Di Samanta di Persio
Una domenica come tante altre da trascorrere fra balli, amiche, baci e perché no sesso, si è trasformata in un incubo. L’incubo non termina con quanto di più violento possa essere fatto ad una donna. Come spesso accade in Italia, il peggio deve arrivare. L’abuso finale arriva da chi dovrebbe difenderti, da chi implori come un ultimo respiro per poter sopravvivere: la giustizia. Il Gip Gargarella ha disposto, secondo la legge, di concedere i domiciliari (con l’accusa di violenza aggravata e tentato omicidio). Il tutto accade con una debole protesta da parte dei cittadini. In questo caso dovrebbero indignarsi gli uomini perché sicuramente molti di loro condannano la violenza del Tuccia. Dovrebbero gridare le donne perché il loro corpo può essere martoriato, seviziato e l’autore di questi atti può starsene a casa sua. Se Francesco Tuccia si fosse chiamato Abdul, Pavel, Dimitru?
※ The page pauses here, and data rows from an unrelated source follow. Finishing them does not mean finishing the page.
(** [allowRequest]: expire the head of the client's deque, compare its
    length with [max_requests], append on success. The source reads
    [request_logs[clientId]] anew at every use and mutates the deque it
    gets in place; the first read creates a missing entry, every later one
    finds it, so here the deque is fetched once and stored back at the
    end. *)
Definition allowRequest (self : FixedWindowRateLimiter)
    (clientId : K) (curr_time : Z) : bool * FixedWindowRateLimiter :=
  let '(q, logs) := getitem (request_logs self) clientId in
  let q1 := expire (window_size self) curr_time q in
  let valid := Z.of_nat (length q1) <? max_requests self in
  let q2 := if valid then q1 ++ [curr_time] else q1 in
  (valid,
   mkRL (max_requests self) (window_size self) (<[clientId := q2]> logs)).

(** The client's log as the caller sees it: empty when not created yet. *)
Definition log_of (self : FixedWindowRateLimiter) (clientId : K) : list Z :=
  default [] (request_logs self !! clientId).

(** A sequence of calls, in order; each event records the call and its
    verdict. *)
Fixpoint run (self : FixedWindowRateLimiter) (calls : list (K * Z))
  : list (K * Z * bool) * FixedWindowRateLimiter :=
  match calls with
  | [] => ([], self)
  | (c, t) :: calls' =>
      let '(b, self') := allowRequest self c t in
      let '(evs, self'') := run self' calls' in
      ((c, t, b) :: evs, self'')
  end.

(** The calls of one client, and the events of one client. *)
Definition times_of (c : K) (calls : list (K * Z)) : list Z :=
  snd <$> filter (λ x, x.1 = c) calls.

Definition events_of (c : K) (evs : list (K * Z * bool)) : list (Z * bool) :=
  (λ e, (e.1.2, e.2)) <$> filter (λ e, e.1.1 = c) evs.

(** States that some sequence of calls on a fresh instance produces. *)
Definition reachable (m w : Z) (self : FixedWindowRateLimiter) : Prop :=
  ∃ calls, (run (new m w) calls).2 = self.

End limiter.

Arguments FixedWindowRateLimiter K {_ _}.
Arguments step_log : simpl never.
Arguments run_log : simpl never.
Arguments allowRequest : simpl never.
Arguments run : simpl never.

(** ** Measures, transformations and the module's tests *)

(** Every timestamp of a call sequence, of a mapping, of an instance moved
    by [d]: the same traffic on a clock with another origin. *)
Definition shift_calls {K} (d : Z) (calls : list (K * Z)) : list (K * Z) :=
  (λ x, (x.1, x.2 + d)) <$> calls.

Definition shift_events {K} (d : Z) (evs : list (K * Z * bool))
  : list (K * Z * bool) :=
  (λ e, (e.1.1, e.1.2 + d, e.2)) <$> evs.

Definition shift_log (d : Z) (q : list Z) : list Z := (λ ts, ts + d) <$> q.

Definition shift_limiter `{Countable K} (d : Z)
    (self : FixedWindowRateLimiter K) : FixedWindowRateLimiter K :=
  mkRL (max_requests self) (window_size self)
       (fmap (M:=gmap K) (shift_log d) (request_logs self)).

(** The clients a call sequence names. *)
Definition clients_of `{Countable K} (calls : list (K * Z)) : gset K :=
  list_to_set (fst <$> calls).

(** How many timestamps an instance holds, over all clients. *)
Definition total_entries `{Countable K} (self : FixedWindowRateLimiter K) : nat :=
  sum_list_with (λ kv, length kv.2) (map_to_list (request_logs self)).
(** A method that keeps the property [P] of the object, whether it returns
    or raises. *)
Definition preserves {A} (P : DatabaseBenchmark -> Prop) (c : M A) : Prop :=
  forall b, P b ->
    wpe c (fun _ b' => P b') (fun _ b' => P b') b.

(** Neither step counter is negative, nor was one in any progress call. *)
Definition steps_nonneg (b : DatabaseBenchmark) : Prop :=
  (0 <= current_step b)%Z /\ (0 <= total_steps b)%Z /\
  Forall (fun c => (0 <= pc_current c)%Z /\ (0 <= pc_total c)%Z) (calls b).

(** The four statistics of an entry are in order. *)
Definition ordered (s : stats) : Prop :=
  (minimum s <= avg s)%Q /\ (avg s <= maximum s)%Q /\
  (minimum s <= median s)%Q /\ (median s <= maximum s)%Q.

(** Every entry of both maps of results is in order. *)
Definition ordered_results (b : DatabaseBenchmark) : Prop :=
  map_Forall (fun _ s => ordered s) (results_postgresql b) /\
  map_Forall (fun _ s => ordered s) (results_neo4j b).

(** The four baseline operations of the types "all" and "basic". *)
Definition baseline_operations : list string :=
  ["user_retrieval"; "product_retrieval"; "user_follows";
   "product_purchases"].






(** Some call of a baseline operation raises during the iterations of a
    run. *)
Definition baseline_call_fails (w : world) (iterations : Z) : Prop :=
  exists be op i,
    In op baseline_operations /\ (i < Z.to_nat iterations)%nat /\
    w be op i = Fails.

(** The first PostgreSQL call of user retrieval raises. *)
Definition first_call_down : world :=
  fun be op i =>
    match be, i with
    | PostgreSQL, O => if String.eqb op "user_retrieval" then Fails
                       else Returns (1 # 10)
    | _, _ => Returns (1 # 10)
    end.

End Conduct.

(** * More of [app/api/endpoints/benchmark.py]: results and listings *)

Module Endpoints.

Import Benchmark Registry.

(** [get_benchmark_results] *)
Definition get_benchmark_results
    (benchmark_results : gmap string (gmap string value))
    (task_id : string)
  : result (gmap string value) :=
  match benchmark_results !! task_id with
  | Some task =>
      rbind (getitem task "status") (fun status =>
      if is_str status "completed" then Ok task
      else
        Ok (<["task_id" := VStr task_id]>
            (<["status" := status]>
            (<["message" := VStr "Benchmark is still running or failed"]>
               ∅))))
  | None =>
      Ok (<["task_id" := VStr task_id]>
          (<["status" := VStr "not_found"]>
          (<["message" := VStr "Benchmark task not found"]> ∅)))
  end.

(** One entry of the answer of [list_benchmarks]. *)
Record listing : Type := mkListing {
  l_id : string;
  l_status : value;
  l_message : value;
  l_has_results : bool;
  l_progress : value
}.

(** [d.get(k) == s] *)
Definition get_is_str (d : gmap string value) (k s : string) : bool :=
  match d !! k with
  | Some v => is_str v s
  | None => false
  end.

(** The body of the loop of [list_benchmarks]. *)
Definition list_entry (benchmark_id : string) (task : gmap string value)
  : listing :=
  let has_results :=
    if get_is_str task "status" "completed"
    then bool_decide (is_Some (task !! "results"))
    else false in
  mkListing benchmark_id
    (default (VStr "unknown") (task !! "status"))
    (default (VStr "") (task !! "message"))
    has_results
    (default (VInt 0) (task !! "progress")).

(** [list_benchmarks]; the entries come in the order of the map. *)
Definition list_benchmarks
    (benchmark_results : gmap string (gmap string value))
  : list listing :=
  List.map (fun entry => list_entry (fst entry) (snd entry))
    (map_to_list benchmark_results).

End Endpoints.

(** * [app/main.py] and the routers: which endpoint answers a request

    The routes are those the decorators and [include_router] declare, in
    the order of declaration.  A request is answered by the first route
    whose path and method match; when only paths match, the answer is 405,
    and 404 when nothing matches.  A path is the list of its segments: the
    path "/users/" is [["users"; ""]].  The redirection of a trailing slash
    is left out. *)

Module Routing.

Inductive method : Type :=
  GET | HEAD | POST | PUT | PATCH | DELETE | OPTIONS.

(** A segment of a route: a literal, or a path parameter, which matches
    any non-empty segment. *)
Inductive segment : Type :=
  | Lit (s : string)
  | Param (name : string).

(** The functions behind the routes, by module. *)
Inductive endpoint : Type :=
  | openapi | swagger_ui | swagger_ui_redirect | redoc
  | users_create_user | users_get_user | users_follow_user
  | users_get_followers
  | products_create_product | products_get_products | products_get_product
  | products_get_product_virality
  | purchases_create_purchase | purchases_get_user_purchases
  | social_get_user_influence | social_get_viral_products
  | benchmark_get_random_ids | benchmark_get_generation_metrics
  | benchmark_get_latest_generation_metrics | benchmark_generate_data
  | benchmark_get_task_status | benchmark_run_benchmark
  | benchmark_get_benchmark_results | benchmark_compare_benchmarks
  | benchmark_list_benchmarks | benchmark_get_benchmark_tasks
  | static_files
  | root.

#[global] Instance endpoint_eq_dec : EqDecision endpoint.
Proof. solve_decision. Defined.

(** A route with the methods it answers, or a mounted application, which
    takes every path below its prefix whatever the method. *)
Inductive route : Type :=
  | Route (methods : list method) (path : list segment) (e : endpoint)
  | Mount (prefix : list string) (e : endpoint).

(** [@router.get(path)] and [@router.post(path)]: a route of the API
    answers the one method of its decorator. *)
Definition get (path : list segment) (e : endpoint) : route :=
  Route [GET] path e.
Definition post (path : list segment) (e : endpoint) : route :=
  Route [POST] path e.

(** A route the framework adds for the documentation: a plain route for
    GET, which also answers HEAD. *)
Definition add_route (path : list segment) (e : endpoint) : route :=
  Route [GET; HEAD] path e.

(** [include_router(router, prefix=...)] *)
Definition include_router (prefix : list string) (router : list route)
  : list route :=
  List.map (fun r =>
              match r with
              | Route ms path e => Route ms (List.map Lit prefix ++ path) e
              | Mount p e => Mount (prefix ++ p) e
              end) router.

(** [app/api/endpoints/users.py] *)
Definition users_router : list route :=
  [ post [Lit ""] users_create_user;
    get [Param "user_id"] users_get_user;
    post [Param "user_id"; Lit "follow"] users_follow_user;
    get [Param "user_id"; Lit "followers"] users_get_followers ].

(** [app/api/endpoints/products.py] *)
Definition products_router : list route :=
  [ post [Lit ""] products_create_product;
    get [Lit ""] products_get_products;
    get [Param "product_id"] products_get_product;
    get [Param "product_id"; Lit "viral"] products_get_product_virality ].
(** * AFD_Visualizer: the deterministic finite automaton engine

    A shallow embedding of the three copies of the [AFD] class of the
    repository ([afd_core.py], [afd_visualizer_enhanced.py] and
    [afd_visualizer_enhancedd.py]) together with the properties of their
    construction, step, acceptance and path operations, and of the code
    that calls them: the button handler of [afd_interface.py], and the
    graph drawn by the visualizers.

    Python sets of symbols and states are [gset string]; the transition
    dictionary [Dict[str, Dict[str, str]]] is a [gmap] of [gmap]s.  The
    object is a record; the only attribute a method ever assigns is
    [etat_actuel], so every method is a function returning its result
    together with the updated object. *)

From stdpp Require Import gmap strings list fin_maps sorting.

Open Scope string_scope.
Open Scope list_scope.
Open Scope nat_scope.

(** ** Data model *)

(** The attributes of an [AFD] object, with the names of the source. *)
Record AFD : Type := MkAFD {
  alphabet : gset string;
  etats : gset string;
  etat_initial : string;
  etats_finaux : gset string;
  transitions : gmap string (gmap string string);
  etat_actuel : string
}.

(** The five constructor arguments: what a caller passes to [AFD(...)]. *)
Record Definition_AFD : Type := MkDef {
  d_alphabet : gset string;
  d_etats : gset string;
  d_etat_initial : string;
  d_etats_finaux : gset string;
  d_transitions : gmap string (gmap string string)
}.

(** [self.etat_actuel = e] *)
Definition set_etat_actuel (afd : AFD) (e : string) : AFD :=
  {| alphabet := alphabet afd;
     etats := etats afd;
     etat_initial := etat_initial afd;
     etats_finaux := etats_finaux afd;
     transitions := transitions afd;
     etat_actuel := e |}.

(** The object holding exactly the given fields, with the current state at
    the initial state: what a constructor returns when it returns. *)
Definition objet (d : Definition_AFD) : AFD :=
  {| alphabet := d_alphabet d;
     etats := d_etats d;
     etat_initial := d_etat_initial d;
     etats_finaux := d_etats_finaux d;
     transitions := d_transitions d;
     etat_actuel := d_etat_initial d |}.

(** The immutable part of an object: everything except [etat_actuel]. *)
Definition definition_de (afd : AFD) : Definition_AFD :=
  {| d_alphabet := alphabet afd;
     d_etats := etats afd;
     d_etat_initial := etat_initial afd;
     d_etats_finaux := etats_finaux afd;
     d_transitions := transitions afd |}.

(** Python exceptions raised by the constructors. *)
Inductive Exception : Type :=
  | ValueError (message : string).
La reazione sarebbe stata diversa, sarebbe intervenuta per prima la politica con lo spettro dell’immigrato. Invece, questa volta, si tratta di un italiano ex caporale dell’esercito, evidentemente in questo caso non si può chiedere rigore, la certezza della pena.
La studentessa ha dichiarato di voler lasciare l’Italia, come darle torto se, dopo quanto le è accaduto, la delusione più grande arriva dalla magistratura?